The assumption is that we have to be prepared for natural disasters because al Qaeda might decide to strike us in a moment of opportunity, following a catastrophic disaster. (?)

Question: What's the harm in including natural hazards in the definition of Homeland Security? Why do we have to link natural disasters to "homeland security" in this convoluted fashion?

Doing so seems especially odd, given that DHS is explicit in taking an all-hazards approach; the agency is responsible for preparedness and response for natural disasters. And there's no question at all that a major natural disaster can cause as much destruction - and more - than a catastrophic terrorist attack. If you replayed the three massive New Madrid earthquakes of 1811 and 1812 in today's United States, you would see destruction on a scale we've never seen.

So, why muddy the waters? Why not simply be absolutely clear about whether Homeland Security includes natural and accidental disasters? Why not say that Homeland Security addresses all hazards?

Like I said, it muddies the waters. But on to the review. My intend here is just to quickly review the general outlines of the strategy without much additional analysis.

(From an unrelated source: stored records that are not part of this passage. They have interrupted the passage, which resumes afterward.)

(** * cuNumeric: shape broadcasting, array facade and kernel bodies

    A shallow embedding of
      - [src/cunumeric/operators.cc]   (broadcast_shapes and the array facade),
      - [src/cunumeric/matrix/potrf.cc] (Cholesky kernel bodies, CPU variant),
      - [src/matrix/matvecmul_omp.cc]   (OpenMP matrix-vector kernels),
    together with the properties the specification states about them. *)

From Stdlib Require Import ZArith NArith String Ascii Bool Lia List.
From Stdlib Require Import DecimalString.
From Stdlib Require Import Permutation.
Import ListNotations.

Local Open Scope N_scope.

(** ** Build configuration

    The preprocessor symbols the sources test. *)
Record BuildConfig := mkBuild {
  DEBUG_CUNUMERIC   : bool;   (* #ifdef DEBUG_CUNUMERIC                *)
  NDEBUG            : bool;   (* disables the C [assert] macro          *)
  LEGATE_USE_OPENMP : bool    (* LEGATE_DEFINED(LEGATE_USE_OPENMP)      *)
}.

(** ** Control outcomes of a C++ call *)

(** The exception objects the sources throw.  [std_exception] is the bare
    [std::exception()]: it has no data member, hence no message of its own. *)
Inductive exn :=
| std_exception
| std_invalid_argument (what : string)
| TaskException (what : string).

(** The message stored in the exception object, when it stores one. *)
Definition exn_what (e : exn) : option string :=
  match e with
  | std_exception => None
  | std_invalid_argument w => Some w
  | TaskException w => Some w
  end.

(** A call returns, leaves by an exception that unwinds to the caller, or
    terminates the process ([abort], a failed [assert]). *)
Inductive outcome (A : Type) :=
| Returned (a : A)
| Thrown (e : exn)
| Aborted.
Arguments Returned {A} a.
Arguments Thrown {A} e.
Arguments Aborted {A}.

(** ** legate types (legate's type_info.h is not part of the sources) *)
Module legate.

(** Modelled from the spec: the closed set of element-type tags
    (boolean; signed/unsigned integers of 8/16/32/64 bits; floating point
    16/32/64 bit; complex 64/128 bit), followed by the non-primitive tags
    that [Type::Code::FIXED_ARRAY] starts. *)
Inductive Code :=
| BOOL | INT8 | INT16 | INT32 | INT64
| UINT8 | UINT16 | UINT32 | UINT64
| FLOAT16 | FLOAT32 | FLOAT64
| COMPLEX64 | COMPLEX128
| FIXED_ARRAY | STRUCT | STRING.

(** [static_cast<int32_t>(code)]. *)
Definition code_value (c : Code) : Z :=
  match c with
  | BOOL => 0 | INT8 => 1 | INT16 => 2 | INT32 => 3 | INT64 => 4
  | UINT8 => 5 | UINT16 => 6 | UINT32 => 7 | UINT64 => 8
  | FLOAT16 => 9 | FLOAT32 => 10 | FLOAT64 => 11
  | COMPLEX64 => 13 | COMPLEX128 => 14
  | FIXED_ARRAY => 15 | STRUCT => 16 | STRING => 17
  end%Z.

(** Fixed byte size per primitive tag; the non-primitive tags have none. *)
Definition size_of (c : Code) : option Z :=
  match c with
  | BOOL | INT8 | UINT8 => Some 1
  | INT16 | UINT16 | FLOAT16 => Some 2
  | INT32 | UINT32 | FLOAT32 => Some 4
  | INT64 | UINT64 | FLOAT64 | COMPLEX64 => Some 8
  | COMPLEX128 => Some 16
  | FIXED_ARRAY | STRUCT | STRING => None
  end%Z.

(** [legate::Type]: only its [code] is read by the sources. *)
Record Type_ := mkType { code : Code }.

Definition float64 : Type_ := mkType FLOAT64.
Definition float32 : Type_ := mkType FLOAT32.

(** [legate::Scalar]: a value tagged with its type.  The facade only ever
    builds [Scalar(VAL(0))], so the payload is kept as an integer. *)
Record Scalar := mkScalar { scalar_type : Type_; scalar_value : Z }.

End legate.

(** [a] is narrower than [b]: it occupies fewer bytes per element. *)
Definition narrower (a b : legate.Type_) : Prop :=
  match legate.size_of (legate.code a), legate.size_of (legate.code b) with
  | Some x, Some y => (x < y)%Z
  | _, _ => False
  end.

Module cunumeric.

(** ** Array handles *)

(** [NDArray] (declared in ndarray.h, not part of the sources): the facade
    reads its shape, its type and its rank. *)
Record NDArray := mkNDArray {
  shape : list N;            (* std::vector<size_t> *)
  type  : legate.Type_
}.

(** [NDArray::dim()], an [int32_t]: the number of extents. *)
Definition dim (a : NDArray) : Z := Z.of_nat (length (shape a)).

(** ** broadcast_shapes (operators.cc, lines 28-51) *)

(** The inner loop.  Both lists are in reverse-iterator order
    ([rbegin] first); the loop stops as soon as either is exhausted.
    [None] is the [throw]. *)
Fixpoint broadcast_walk (in_it out_it : list N) : option (list N) :=
  match in_it, out_it with
  | i :: in_it', o :: out_it' =>
      if 1 =? o then
        option_map (cons i) (broadcast_walk in_it' out_it')
      else if negb (i =? 1) && negb (o =? i) then
        None
      else
        option_map (cons o) (broadcast_walk in_it' out_it')
  | _, _ => Some out_it
  end.

(** One iteration of the outer loop: [result] updated in place by the
    walk over [shape]. *)
Definition broadcast_into (result : list N) (s : list N) : option (list N) :=
  option_map (@rev N) (broadcast_walk (rev s) (rev result)).

Fixpoint broadcast_loop (arrays : list NDArray) (result : list N)
  : outcome (list N) :=
  match arrays with
  | [] => Returned result
  | array :: rest =>
      match broadcast_into result (shape array) with
      | None => Thrown std_exception
      | Some result' => broadcast_loop rest result'
      end
  end.

(** [dim = max(dim, array.dim())] over all arrays, starting from 0. *)
Definition max_dim (arrays : list NDArray) : Z :=
  fold_left (fun d array => Z.max d (dim array)) arrays 0%Z.

Definition broadcast_shapes (cfg : BuildConfig) (arrays : list NDArray)
  : outcome (list N) :=
  if DEBUG_CUNUMERIC cfg && negb (NDEBUG cfg) &&
     match arrays with [] => true | _ => false end
  then Aborted                                  (* assert(!arrays.empty()) *)
  else
    let dim := max_dim arrays in
    let result := repeat 1 (Z.to_nat dim) in
    broadcast_loop arrays result.

(** ** The facade's effects

    The facade talks to the CuNumeric runtime and to the member operations
    of [NDArray] (runtime.cc and ndarray.cc, not part of the sources), and
    prints diagnostics.  Each such call is recorded as an event. *)

Inductive UnaryOpCode := ABSOLUTE | NEGATIVE.
Inductive UnaryRedCode := SUM.
Inductive BinaryOpCode := ADD | MULTIPLY.
Inductive RandGenCode := UNIFORM.

(** The member operation invoked on the output handle. *)
Inductive array_op :=
| op_unary_op (op_code : UnaryOpCode) (input : NDArray)
| op_unary_reduction (op_code : UnaryRedCode) (input : NDArray)
| op_binary_op (op_code : BinaryOpCode) (rhs1 rhs2 : NDArray)
| op_random (gen_code : RandGenCode)
| op_fill (value : legate.Scalar) (argval : bool)
| op_trilu (rhs : NDArray) (k : Z) (lower : bool)
| op_dot (rhs1 rhs2 : NDArray).

Inductive event :=
| ev_create_array (shape : list N) (ty : legate.Type_)
| ev_submit (out : NDArray) (op : array_op)
| ev_fprintf_stderr (format : string) (args : list N).

(** A facade computation: the events it performed, then how it ended. *)
Definition M (A : Type) : Type := (list event * outcome A)%type.

Definition ret {A} (a : A) : M A := ([], Returned a).

Definition bind {A B} (m : M A) (k : A -> M B) : M B :=
  match m with
  | (t, Returned a) => let (t', r) := k a in (t ++ t', r)
  | (t, Thrown e) => (t, Thrown e)
  | (t, Aborted) => (t, Aborted)
  end.

Notation "x <- m ;; k" := (bind m (fun x => k))
  (at level 61, m at next level, right associativity).
Notation "m ;;; k" := (bind m (fun _ => k))
  (at level 61, right associativity).

Definition throw {A} (e : exn) : M A := ([], Thrown e).
Definition lift {A} (o : outcome A) : M A := ([], o).
Definition emit (e : event) : M unit := ([e], Returned tt).

(** Modelled from the spec: [CuNumericRuntime::create_array] (runtime.cc is
    not part of the sources) constructs a new output handle of exactly the
    shape and element type it is given. *)
Definition create_array (shape : list N) (ty : legate.Type_) : M NDArray :=
  emit (ev_create_array shape ty) ;;; ret (mkNDArray shape ty).

(** Modelled from the spec: a member operation of [NDArray] (ndarray.cc is
    not part of the sources) submits the operation to the dispatch chain
    with [out] as its output handle. *)
Definition submit (out : NDArray) (op : array_op) : M unit :=
  emit (ev_submit out op).

Definition fprintf_stderr (format : string) (args : list N) : M unit :=
  emit (ev_fprintf_stderr format args).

The first major emphasis of the Strategy is to "Prevent and Disrupt Terrorist Attacks." This involves:
  • A special emphasis on preventing terrorists from acquiring, transporting, and using WMD.
  • Impeding the ability of terrorists to enter the U.S. or to move weapons material into the U.S. This involves both border security and port security.
  • Disrupting the ability of terrorists to function in the U.S. This involves intelligence-gathering and information-sharing to gain "domain awareness" of the (local) environment, so that anomalous behaviors are easier to spot. (There is a special emphasis on Intelligence-Led Policing.) It also involves disrupting terrorist activities such as recruiting, fundraising, training, etc.
The next major emphasis of the Strategy is to "Prevent Violent Extremist Radicalization in the United States." This involves:
  • Engaging key communities - especially the U.S. Muslim community regarding violent jihadism.
  • Identifying the environments where radicalization is most likely (e.g., prisons)
  • Further study into the process of radicalization
Next, the Strategy points to the need to "Protect the American People, Critical Infrastructure, and Key Resources." This involves:
  • Altering terrorists' risk calculus by hardening targets
  • Mitigating the vulnerabilities and enhancing the resilience of critical infrastructure and key resources
  • Ensuring medical preparedness
  • Minimizing the consequences of disasters by ensuring adequate warning
The nation's ability to "Respond and Recover from Incidents" are covered next. This involves:
  • Clarifying roles among various agencies and levels of government in response and recovery
  • Strengthening the response doctrine (e.g., NIMS)
  • Quickly assessing the scale of a disaster
  • More efficiently coordinating the requests for support
  • Conducting immediate, short-term response and recovery actions
  • Effecting a smooth transition from response to recovery
Finally, the last section of the Strategy - and the most important, in my opinion - focuses on the long-term direction that our Homeland Security efforts will take. This is the most strategic part of the document as I see it. It involves:
  • Applying a risk-management framework to all homeland security activities
  • Creating a culture of preparedness
  • Establishing a Homeland Security Management System, which extends the National Preparedness Guidelines and involves four phases: Guidance, Planning, Execution, and Assessment and Evaluation:

  • Focusing on incident management, including applying it to prevention activities
  • Applying advances in science and technology to homeland security
  • Leveraging connections among public and private institutions, as well as between government agencies. This includes sharing information.
  • Streamlining the operations of Congress
I think the ideas in this last section are sound, though the Homeland Security Management System has the potential to be a boondoggle. The strongest strategic emphasis, I think, is in leveraging the connections among various homeland security professionals. This is admittedly a bias of mine - I tend to see the best problem-solving systems arising when people build, nurture, and employ interpersonal and societal structures.